Better tools to study amino acid metabolism and transport in intact cells. There are ~450 solute carrier (SLC) transporters that participate in the import and efflux of ions, amino acids, sugars, and cofactors required for metabolism. However, over 30% of these SLCs are uncharacterized or poorly understood. Our research group is currently developing better molecular biology, imaging, and metabolomics tools that aim to advance our understanding of the function, localization, and cooperativity of amino acid transporters through uncoupling of transport from intracellular metabolism.

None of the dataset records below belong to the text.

(* ===== verification/DiagnosticSpec.v ===== *)
(** * What the encoding of diagnostic events keeps

    Every event built through the constructors of [event.rs] and [redaction.rs]
    is read back from its patched template as it was, with the sequence number
    it was given. *)
From S2P Require Import Prelude Ring Text Json Ident Catalog CatalogSpec AuthRegistry Security SecuritySpec ManagementApi.
From S2P Require Import Calendar CalendarSpec DiagnosticEvent.

Lemma strip_bytes_app p l : strip_bytes p (p ++ l) = Some l.
Proof. induction p as [|b p IH]; [done|]. cbn. by rewrite Z.eqb_refl. Qed.

(** ** Decimal digits *)
(** The last [k] digits of a number. *)
Fixpoint dig (k : nat) (n : Z) : list Z :=
  match k with O => [] | S k => dig k (n / 10) ++ [48 + n mod 10] end.

Lemma dig_length k n : length (dig k n) = k.
Proof. revert n. induction k as [|k IH]; intros n; [done|]. cbn. rewrite length_app, IH. cbn. lia. Qed.

Lemma dig_zero k : dig k 0 = replicate k 48.
Proof. induction k as [|k IH]; [done|]. cbn [dig]. change (0 / 10) with 0. by rewrite IH, replicate_S_end. Qed.

Lemma dig_digits k n : Forall (fun b => is_ascii_digit b = true) (dig k n).
Proof.
  revert n. induction k as [|k IH]; intros n; [constructor|]. cbn [dig]. apply list.Forall_app. split; [apply IH|].
  constructor; [|constructor]. unfold is_ascii_digit. pose proof (Z.mod_pos_bound n 10). lia.
Qed.

Lemma pow10_S k : 10 ^ Z.of_nat (S k) = 10 * 10 ^ Z.of_nat k.
Proof. rewrite Nat2Z.inj_succ, Z.pow_succ_r by lia. done. Qed.

Lemma dig_value k n : 0 <= n < 10 ^ Z.of_nat k -> digits_value (dig k n) = n.
Proof.
  revert n. induction k as [|k IH]; intros n Hn; [cbn in *; lia|]. rewrite pow10_S in Hn.
  unfold digits_value in *. cbn [dig]. rewrite fold_left_app. cbn [fold_left].
  rewrite IH; [pose proof (Z.div_mod n 10); lia|]. split; [apply Z.div_pos; lia|apply Z.div_lt_upper_bound; lia].
Qed.

Lemma decimal_acc fuel n acc : decimal fuel n acc = decimal fuel n [] ++ acc.
Proof.
  revert n acc. induction fuel as [|fuel IH]; intros n acc; [done|]. cbn [decimal]. case_match; [done|].
  rewrite IH, (IH (n / 10) [_]), <- app_assoc. done.
Qed.

Lemma decimal_dig k fuel n : (k <= fuel)%nat -> (0 < k)%nat -> 0 <= n < 10 ^ Z.of_nat k ->
  (length (decimal fuel n []) <= k)%nat /\
  replicate (k - length (decimal fuel n [])) 48 ++ decimal fuel n [] = dig k n.
Proof.
  revert fuel n. induction k as [|k IH]; intros fuel n Hf Hk Hn; [lia|]. destruct fuel as [|fuel]; [lia|].
  cbn [decimal dig]. rewrite pow10_S in Hn. destruct (Z.eqb_spec (n / 10) 0) as [E|E].
  - rewrite E, dig_zero. cbn [length]. split; [lia|]. by rewrite Nat.sub_succ, Nat.sub_0_r.
  - rewrite decimal_acc, length_app. cbn [length]. destruct k as [|k].
    { cbn in Hn. rewrite Z.div_small in E by lia. done. }
    destruct (IH fuel (n / 10)) as [Hl Heq]; [lia|lia|split; [apply Z.div_pos; lia|apply Z.div_lt_upper_bound; lia]|].
    split; [lia|]. rewrite <- Heq, <- app_assoc. do 2 f_equal. lia.
Qed.

Lemma padded_dig n : 0 <= n <= 18446744073709551615 -> padded SEQUENCE_DIGITS n = dig 20 n.
Proof. intros Hn. unfold padded, SEQUENCE_DIGITS. apply (decimal_dig 20 20 n); [lia|lia|]. cbn. lia. Qed.

(** The loop writes the digits over whatever is there. *)
Lemma write_digits pre w suf n k : length w = k ->
  foldl write_digit (pre ++ w ++ suf, n) (rev (seq (length pre) k)) = (pre ++ dig k n ++ suf, n / 10 ^ Z.of_nat k).
Proof.
  revert w suf n. induction k as [|k IH]; intros w suf n Hw.
  - destruct w; [|done]. cbn. by rewrite Z.div_1_r.
  - destruct w as [|x w _] using rev_ind; [done|]. rewrite length_app in Hw. cbn in Hw.
    rewrite seq_S, rev_app_distr. cbn [rev app foldl]. unfold write_digit at 2. cbn [fst snd].
    replace (pre ++ (w ++ [x]) ++ suf) with ((pre ++ w) ++ x :: suf) by (rewrite <- !app_assoc; done).
    rewrite insert_app_r_alt by (rewrite length_app; lia).
    replace (length pre + k - length (pre ++ w))%nat with 0%nat by (rewrite length_app; lia). cbn [list_insert].
    replace ((pre ++ w) ++ <[0%nat:=48 + n mod 10]> (x :: suf)) with (pre ++ w ++ ((48 + n mod 10) :: suf))
      by (rewrite <- app_assoc; done).
    rewrite IH by lia. cbn [dig]. rewrite <- !app_assoc. f_equal.
    rewrite pow10_S, Z.div_div by (try apply Z.pow_pos_nonneg; lia). done.
Qed.

(** ** Hexadecimal text *)
(** A fact about the numbers below a bound, by evaluation. *)
Lemma below_by_cases (n : nat) (p : Z -> bool) :
  forallb p (Z.of_nat <$> seq 0 n) = true -> forall b, 0 <= b < Z.of_nat n -> p b = true.
Proof.
  rewrite forallb_forall. intros H b Hb. apply H, list_elem_of_In, list_elem_of_fmap. exists (Z.to_nat b).
  split; [lia|]. apply elem_of_seq. lia.
Qed.

Lemma hex_pair_digits b : 0 <= b < 256 -> hex_pair (hex_digit (b / 16)) (hex_digit (b mod 16)) = Ok b.
Proof.
  intros Hb. pose proof (below_by_cases 256 (fun b => match hex_pair (hex_digit (b / 16)) (hex_digit (b mod 16)) with
    | Ok c => c =? b | Err _ => false end) ltac:(vm_compute; reflexivity) b Hb) as H. cbn beta in H.
  destruct (hex_pair _ _) as [c|]; [|done]. apply Z.eqb_eq in H. by subst.
Qed.

Lemma hex_bytes_display bytes : Forall (fun b => 0 <= b < 256) bytes ->
  hex_bytes (flat_map (fun b => [hex_digit (b / 16); hex_digit (b mod 16)]) bytes) = Ok bytes.
Proof. induction 1 as [|b l Hb _ IH]; [done|]. cbn [flat_map app hex_bytes]. by rewrite hex_pair_digits, IH. Qed.

Lemma hex_digit_range d : 0 <= d < 16 -> (48 <= hex_digit d <= 57) \/ (97 <= hex_digit d <= 102).
Proof. intros Hd. unfold hex_digit. destruct (Z.ltb_spec d 10); lia. Qed.

Lemma hex_text bytes : Forall (fun b => 0 <= b < 256) bytes ->
  let text := flat_map (fun b => [hex_digit (b / 16); hex_digit (b mod 16)]) bytes in
  str_bytes (hex_display bytes) = text /\ length text = (2 * length bytes)%nat /\
  forallb (fun b => is_ascii_digit b || ((97 <=? b) && (b <=? 102))) text = true.
Proof.
  intros Hb text. assert (Forall (fun b => (48 <= b <= 57) \/ (97 <= b <= 102)) text) as Hr.
  { subst text. induction Hb as [|b l Hb _ IH]; [constructor|]. cbn [flat_map app].
    repeat (apply list.Forall_cons; split); [apply hex_digit_range; split; [apply Z.div_pos; lia|apply Z.div_lt_upper_bound; lia]
      |apply hex_digit_range, Z.mod_pos_bound; lia|done]. }
  split_and!.
  - apply str_bytes_bytes_str. eapply list.Forall_impl; [exact Hr|]. cbn. intros. lia.
  - subst text. clear Hr. induction Hb as [|b l Hb _ IH]; [done|]. cbn. cbn in IH. rewrite IH. lia.
  - apply forallb_forall. intros b Hin. rewrite list.Forall_forall in Hr. apply list_elem_of_In in Hin.
    specialize (Hr b Hin). unfold is_ascii_digit. lia.
Qed.

(** A parsed commit is 20 bytes, and is read back from its text. *)
Lemma hex_value_range a h : hex_value a = Ok h -> 0 <= h < 16.
Proof. unfold hex_value. intros H. repeat case_match; try done; injection H as <-; lia. Qed.

Lemma hex_pair_range a b c : hex_pair a b = Ok c -> 0 <= c < 256.
Proof.
  unfold hex_pair. rewrite result_bind_Ok. intros (h & Hh%hex_value_range & (l & Hl%hex_value_range & [= <-])%result_bind_Ok).
  assert (forallb (fun h => forallb (fun l => (0 <=? Z.lor (Z.shiftl h 4) l) && (Z.lor (Z.shiftl h 4) l <? 256))
    (Z.of_nat <$> seq 0 16)) (Z.of_nat <$> seq 0 16) = true) as Hall by (vm_compute; reflexivity).
  pose proof (below_by_cases 16 _ (below_by_cases 16 _ Hall h Hh) l Hl) as Hc. cbn beta in Hc. lia.
Qed.

Lemma hex_bytes_range l bytes : hex_bytes l = Ok bytes -> Forall (fun b => 0 <= b < 256) bytes.
Proof.
  revert l bytes. fix IH 1. intros [|a [|b l]] bytes; cbn [hex_bytes]; [intros [= <-]; constructor..|].
  intros (c & Hc%hex_pair_range & (cs & Hcs%IH & [= <-])%result_bind_Ok)%result_bind_Ok. by constructor.
Qed.
Definition recover : segment_op RecoveryReport :=
  do! on_store (st_map_err (map_recovery_error OpenDirectory) DiagnosticDirectory_open);
  let! d := st_get in
  let maximum_size := sw_segment_limit (sd_writer d) in
  let! found := on_store (over_pages RECOVERY_PAGE_ENTRIES (map_recovery_error Enumerate) InvalidData
                            (recover_entry maximum_size) (mkRecoveryState None 0 None)) in
  let rs := fst found in
  let! last :=
    match rs_pending rs with
    | Some last => st_ret last
    | None =>
        let! active := on_store (st_map_err (map_recovery_error CreateSegment) (create_new (segment_name 1) [] maximum_size)) in
        st_ret (1, active, mkScan 0 None None None ScanComplete)
    end in
  let '(active_index, active, scan) := last in
  let truncated_bytes :=
    if negb (bool_decide (sc_status scan = ScanComplete)) then sat_sub (de_len (df_snapshot active)) (sc_valid_len scan)
    else 0 in
  let! active :=
    (if negb (truncated_bytes =? 0)
     then on_store (st_map_err (map_recovery_error TruncateSegment) (DiagnosticFile_truncate active (sc_valid_len scan)))
     else st_ret active) in
  let! next_segment := st_lift (ok_or (checked_add64 active_index 1) InvalidData) in
  let last_sequence := default (rs_immutable_last_sequence rs) (sc_last_sequence scan) in
  let last_event_id := match sc_last_event_id scan with Some id => Some id | None => rs_immutable_last_event_id rs end in
  do! writer_mod (fun w => mkWriter (sw_segment_limit w) true (Some active) (de_len (df_snapshot active))
                             last_sequence last_event_id next_segment true);
  st_ret (mkRecoveryReport truncated_bytes active_index last_sequence last_event_id).

Definition reset_after_failure (w : SegmentWriter) : SegmentWriter :=
  mkWriter (sw_segment_limit w) false None 0 0 None (sw_next_segment w) false.

(** [if result.is_err() { self.reset_after_failure() }]. *)
Definition resetting {A} (c : segment_op A) : segment_op A := fun d =>
  let '(d, r) := c d in
  (match r with Ok _ => d | Err _ => mkDisk (sd_store d) (reset_after_failure (sd_writer d)) end, r).
(* ===== verification/SegmentsSpec.v ===== *)
(** * What the durable log of diagnostics keeps

    Whatever the file system does, a flush adds its whole batch to the log on
    disk or a prefix of it, recovery keeps every complete line, and retention
    only removes whole closed segments. *)
From S2P Require Import Prelude Ring Text Json Ident Catalog CatalogSpec AuthRegistry Security SecuritySpec ManagementApi Calendar.
From S2P Require Import DiagnosticEvent DiagnosticSpec Segments.

Lemma zlen_nil {A} : zlen (@nil A) = 0.
Proof. done. Qed.

(** ** Names *)
Lemma bytes_ltb_irrefl a : bytes_ltb a a = false.
Proof. induction a as [|x a IH]; [done|]. cbn. rewrite Z.ltb_irrefl, Z.eqb_refl. done. Qed.

Lemma bytes_ltb_trans a b c : bytes_ltb a b = true -> bytes_ltb b c = true -> bytes_ltb a c = true.
Proof.
  revert b c. induction a as [|x a IH]; intros [|y b] [|z c]; cbn; try done.
  repeat case_match; naive_solver lia || eauto.
Qed.

Lemma bytes_ltb_total a b : bytes_ltb a b = false -> a <> b -> bytes_ltb b a = true.
Proof.
  revert b. induction a as [|x a IH]; intros [|y b]; cbn; try done.
  destruct (Z.ltb_spec x y), (Z.eqb_spec x y), (Z.ltb_spec y x), (Z.eqb_spec y x); try lia; try done.
  intros Hlt Hne. subst. apply IH; [done|]. congruence.
Qed.

Lemma bytes_ltb_app p a b : bytes_ltb (p ++ a) (p ++ b) = bytes_ltb a b.
Proof. induction p as [|x p IH]; [done|]. cbn. by rewrite Z.ltb_irrefl, Z.eqb_refl. Qed.

Lemma bytes_ltb_app_r a b s t : length a = length b -> bytes_ltb a b = true -> bytes_ltb (a ++ s) (b ++ t) = true.
Proof.
  revert b. induction a as [|x a IH]; intros [|y b]; cbn; try done. intros [= Hl].
  destruct (x <? y); [done|]. destruct (x =? y); [|done]. auto.
Qed.

Lemma digits_value_cons b l : digits_value (b :: l) = (b - 48) * 10 ^ zlen l + digits_value l.
Proof.
  assert (forall n, fold_left (fun n b => n * 10 + (b - 48)) l n = n * 10 ^ zlen l + digits_value l) as H.
  { unfold digits_value. induction l as [|x l IH]; intros n; [cbn; change (10 ^ zlen []) with 1; lia|]. cbn [fold_left].
    rewrite IH, (IH (0 * 10 + _)), zlen_cons, Z.pow_add_r by (try lia; apply zlen_nonneg). rewrite Z.pow_1_r. ring. }
  unfold digits_value at 1. cbn [fold_left]. rewrite H. lia.
Qed.

Lemma digits_value_range l : Forall (fun b => is_ascii_digit b = true) l -> 0 <= digits_value l < 10 ^ zlen l.
Proof.
  induction 1 as [|b l Hb _ IH]; [done|]. rewrite digits_value_cons, zlen_cons, Z.pow_add_r by (try lia; apply zlen_nonneg).
  unfold is_ascii_digit in Hb. assert (0 <= b - 48 <= 9) by lia. nia.
Qed.

Lemma digits_value_lt a b : length a = length b ->
  Forall (fun b => is_ascii_digit b = true) a -> Forall (fun b => is_ascii_digit b = true) b ->
  digits_value a < digits_value b -> bytes_ltb a b = true.
Proof.
  revert b. induction a as [|x a IH]; intros [|y b]; try done. intros [= Hl] [Hx Ha]%list.Forall_cons [Hy Hb]%list.Forall_cons.
  rewrite !digits_value_cons. pose proof (digits_value_range a Ha). pose proof (digits_value_range b Hb).
  assert (zlen a = zlen b) as Hz by (unfold zlen; lia). rewrite Hz in *. cbn. intros Hlt.
  destruct (Z.ltb_spec x y); [done|]. destruct (Z.eqb_spec x y) as [->|]; [apply IH; [done..|lia]|]. nia.
Qed.

Lemma digits_value_inj a b : length a = length b ->
  Forall (fun b => is_ascii_digit b = true) a -> Forall (fun b => is_ascii_digit b = true) b ->
  digits_value a = digits_value b -> a = b.
Proof.
  revert b. induction a as [|x a IH]; intros [|y b]; try done. intros [= Hl] [Hx Ha]%list.Forall_cons [Hy Hb]%list.Forall_cons.
  rewrite !digits_value_cons. pose proof (digits_value_range a Ha). pose proof (digits_value_range b Hb).
  assert (zlen a = zlen b) as Hz by (unfold zlen; lia). rewrite Hz in *. intros Heq.
  assert (x = y) as -> by nia. f_equal. apply IH; [done..|lia].
Qed.

Lemma strip_bytes_Some p l r : strip_bytes p l = Some r -> l = p ++ r.
Proof.
  revert l. induction p as [|x p IH]; intros [|y l]; cbn; try done; try congruence.
  destruct (Z.eqb_spec x y) as [->|]; [|done]. intros Hs. f_equal. auto.
Qed.

(** A segment's name is its index in twenty digits. *)
Lemma parse_segment_name name i : parse_segment_index name = Some i ->
  exists v, name = segment_prefix ++ v ++ segment_suffix /\ length v = 20%nat /\
    Forall (fun b => is_ascii_digit b = true) v /\ digits_value v = i /\ 0 < i <= u64_max.
Proof.
  unfold parse_segment_index, strip_suffix_bytes. destruct (strip_bytes segment_prefix name) as [r|] eqn:E; [|done].
  apply strip_bytes_Some in E as ->. cbn [mbind option_bind].
  destruct (strip_bytes (reverse segment_suffix) (reverse r)) as [v|] eqn:E; [|done].
  apply strip_bytes_Some in E. apply (f_equal reverse) in E. rewrite reverse_involutive, reverse_app, reverse_involutive in E.
  subst r. cbn [fmap option_fmap option_map mbind option_bind].
  destruct (Nat.eqb_spec (length (reverse v)) 20); [|done]. destruct (forallb is_ascii_digit (reverse v)) eqn:Hd; [|done]. cbn [negb orb].
  rewrite forallb_forall in Hd.
  intros H. exists (reverse v).
  assert (Forall (fun b => is_ascii_digit b = true) (reverse v)) as Hf by (apply list.Forall_forall; intros; by apply Hd, list_elem_of_In).
  pose proof (digits_value_range _ Hf). case_match; simplify_eq. split_and!; try done; lia.
Qed.

Lemma parse_of_name i : 0 < i <= u64_max -> parse_segment_index (segment_name i) = Some i.
Proof.
  intros Hi. unfold parse_segment_index, segment_name, strip_suffix_bytes.
  rewrite strip_bytes_app. cbn [mbind option_bind]. rewrite reverse_app, strip_bytes_app.
  cbn [fmap option_fmap option_map mbind option_bind]. rewrite reverse_involutive.
  unfold u64_max in *. assert (padded 20 i = dig 20 i) as -> by (apply padded_dig; lia).
  rewrite dig_length, Nat.eqb_refl. assert (forallb is_ascii_digit (dig 20 i) = true) as ->.
  { apply forallb_forall. intros b Hb. eapply (proj1 (list.Forall_forall _ _) (dig_digits 20 i)), list_elem_of_In, Hb. }
  rewrite dig_value by (cbn; lia). cbn [negb orb]. rewrite (proj2 (Z.leb_le _ _)), (proj2 (Z.eqb_neq _ _)) by lia. done.
Qed.

Lemma name_lt_index a b i j : parse_segment_index a = Some i -> parse_segment_index b = Some j ->
  i < j -> bytes_ltb a b = true.
Proof.
  intros (v & -> & Hl & Hv & <- & _)%parse_segment_name (w & -> & Hl' & Hw & <- & _)%parse_segment_name Hlt.
  rewrite bytes_ltb_app. apply bytes_ltb_app_r; [lia|]. apply digits_value_lt; [lia|done..].
Qed.

Lemma name_of_index a b i : parse_segment_index a = Some i -> parse_segment_index b = Some i -> a = b.
Proof.
  intros (v & -> & Hl & Hv & Ei & _)%parse_segment_name (w & -> & Hl' & Hw & Ej & _)%parse_segment_name.
  do 2 f_equal. apply digits_value_inj; [lia|done|done|lia].
Qed.

Lemma index_lt_name a b i j : parse_segment_index a = Some i -> parse_segment_index b = Some j ->
  bytes_ltb a b = true -> i < j.
Proof.
  intros Ha Hb Hlt. destruct (Z.lt_trichotomy i j) as [|[->|Hgt]]; [done|..].
  - rewrite (name_of_index a b j Ha Hb), bytes_ltb_irrefl in Hlt. done.
  - pose proof (bytes_ltb_trans _ _ _ Hlt (name_lt_index b a j i Hb Ha Hgt)) as H. by rewrite bytes_ltb_irrefl in H.
Qed.

(** ** The directory *)
Definition name_lt (a b : DiagnosticNode) : Prop := bytes_ltb (nd_name a) (nd_name b) = true.
Definition sorted_nodes : list DiagnosticNode -> Prop := StronglySorted name_lt.

Definition node_index (n : DiagnosticNode) : option Z := entry_index (entry_of n).
Definition is_segment (n : DiagnosticNode) : bool := is_someb (node_index n).

(** The segments of a directory, in order. *)
Definition seg_nodes (nodes : list DiagnosticNode) : list DiagnosticNode := List.filter is_segment nodes.

Lemma sorted_app l k : sorted_nodes (l ++ k) <->
  sorted_nodes l /\ sorted_nodes k /\ forall a b, a ∈ l -> b ∈ k -> name_lt a b.
Proof. unfold sorted_nodes. rewrite StronglySorted_app. naive_solver. Qed.

Lemma name_lt_ne a b : name_lt a b -> nd_name a <> nd_name b.
Proof. unfold name_lt. intros H E. rewrite E, bytes_ltb_irrefl in H. done. Qed.

Lemma name_lt_asym a b : name_lt a b -> bytes_ltb (nd_name b) (nd_name a) = false.
Proof.
  unfold name_lt. intros H. destruct (bytes_ltb (nd_name b) _) eqn:E; [|done].
  pose proof (bytes_ltb_trans _ _ _ H E) as F. by rewrite bytes_ltb_irrefl in F.
Qed.

Lemma find_node_elem nodes n : sorted_nodes nodes -> n ∈ nodes -> find_node (nd_name n) nodes = Some n.
Proof.
  intros Hs Hn. apply list_elem_of_split in Hn as (l & k & ->). apply sorted_app in Hs as (_ & _ & Hl).
  unfold find_node. induction l as [|x l IH]; cbn; [by rewrite bool_decide_true by done|].
  rewrite bool_decide_false by (apply name_lt_ne, Hl; set_solver). apply IH. intros. apply Hl; set_solver.
Qed.

Lemma find_node_Some nodes name n : find_node name nodes = Some n -> n ∈ nodes /\ nd_name n = name.
Proof. intros [Hn Hb]%find_some. split; [by apply list_elem_of_In|by apply bool_decide_eq_true in Hb]. Qed.

Lemma sorted_filter p nodes : sorted_nodes nodes -> sorted_nodes (List.filter p nodes).
Proof.
  unfold sorted_nodes. induction 1 as [|n nodes _ IH Hf]; [constructor|]. cbn. case_match; [|done]. constructor; [done|].
  apply list.Forall_forall. intros m [Hm _]%list_elem_of_In%filter_In. by apply (proj1 (list.Forall_forall _ _) Hf), list_elem_of_In.
Qed.

Lemma is_segment_name n m : nd_name n = nd_name m -> is_segment n = is_segment m.
Proof. unfold is_segment, node_index, entry_index, entry_of. cbn. by intros ->. Qed.

Lemma replace_names node nodes : nd_name <$> replace_node node nodes = nd_name <$> nodes.
Proof.
  unfold replace_node. rewrite <- list_fmap_compose. apply list_fmap_ext. intros i n _. cbn. case_bool_decide; done.
Qed.

Lemma sorted_names l k : nd_name <$> l = nd_name <$> k -> sorted_nodes l -> sorted_nodes k.
Proof.
  revert k. induction l as [|a l IH]; intros [|b k]; try done. cbn [fmap list_fmap]. intros [= Hn Ht] [Hs Hf]%StronglySorted_inv.
  constructor; [by apply IH|]. assert (Forall (fun m => bytes_ltb (nd_name b) m = true) (nd_name <$> k)) as H.
  { rewrite <- Ht, list.Forall_fmap. eapply list.Forall_impl; [done|]. unfold name_lt. cbn. intros x. by rewrite Hn. }
  by rewrite list.Forall_fmap in H.
Qed.

Lemma segs_replace node nodes : seg_nodes (replace_node node nodes) = replace_node node (seg_nodes nodes).
Proof.
  unfold seg_nodes, replace_node. induction nodes as [|n nodes IH]; [done|]. cbn.
  assert (is_segment (if bool_decide (nd_name n = nd_name node) then node else n) = is_segment n) as ->.
  { case_bool_decide; [|done]. by apply is_segment_name. }
  destruct (is_segment n); cbn; by rewrite IH.
Qed.

Lemma replace_fresh node nodes : (forall n, n ∈ nodes -> nd_name n <> nd_name node) -> replace_node node nodes = nodes.
Proof.
  intros H. unfold replace_node. rewrite <- (list_fmap_id nodes) at 2. apply list_fmap_ext.
  intros i n Hn. rewrite bool_decide_false; [done|]. apply H. by eapply list_elem_of_lookup_2.
Qed.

Understand the metabolic advantage of selective, compartment-specific enzyme expression. The metabolic pathways that comprise eukaryotic metabolism are compartmentalized into distinct and specialized organelles (e.g. mitochondria, lysosomes, peroxisomes). Current metabolomics methods that extract bulk cellular metabolites fail to capture the compartmentalization of intracellular metabolism. Our group aims to develop better methods to interrogate compartmentalized metabolic pathways. In this vein, we hope to understand how expression of specific enzyme isoforms may offer a selective advantage for cancer cells.

Metabolic and transporter dependencies in childhood leukemia. Therapies that target the unique metabolism of leukemic blasts have demonstrated remarkable clinical success. However, toxicities can often limit the efficacy of anti-metabolic therapies and relapse of therapeutic-resistant cancer can occur. My group aims to identify metabolic dependencies in childhood leukemia with a specific focus on relapsed cases. Furthermore, we are interested in targeting metabolite transport as a more direct approach over systemic metabolite depletion therapies that are currently employed.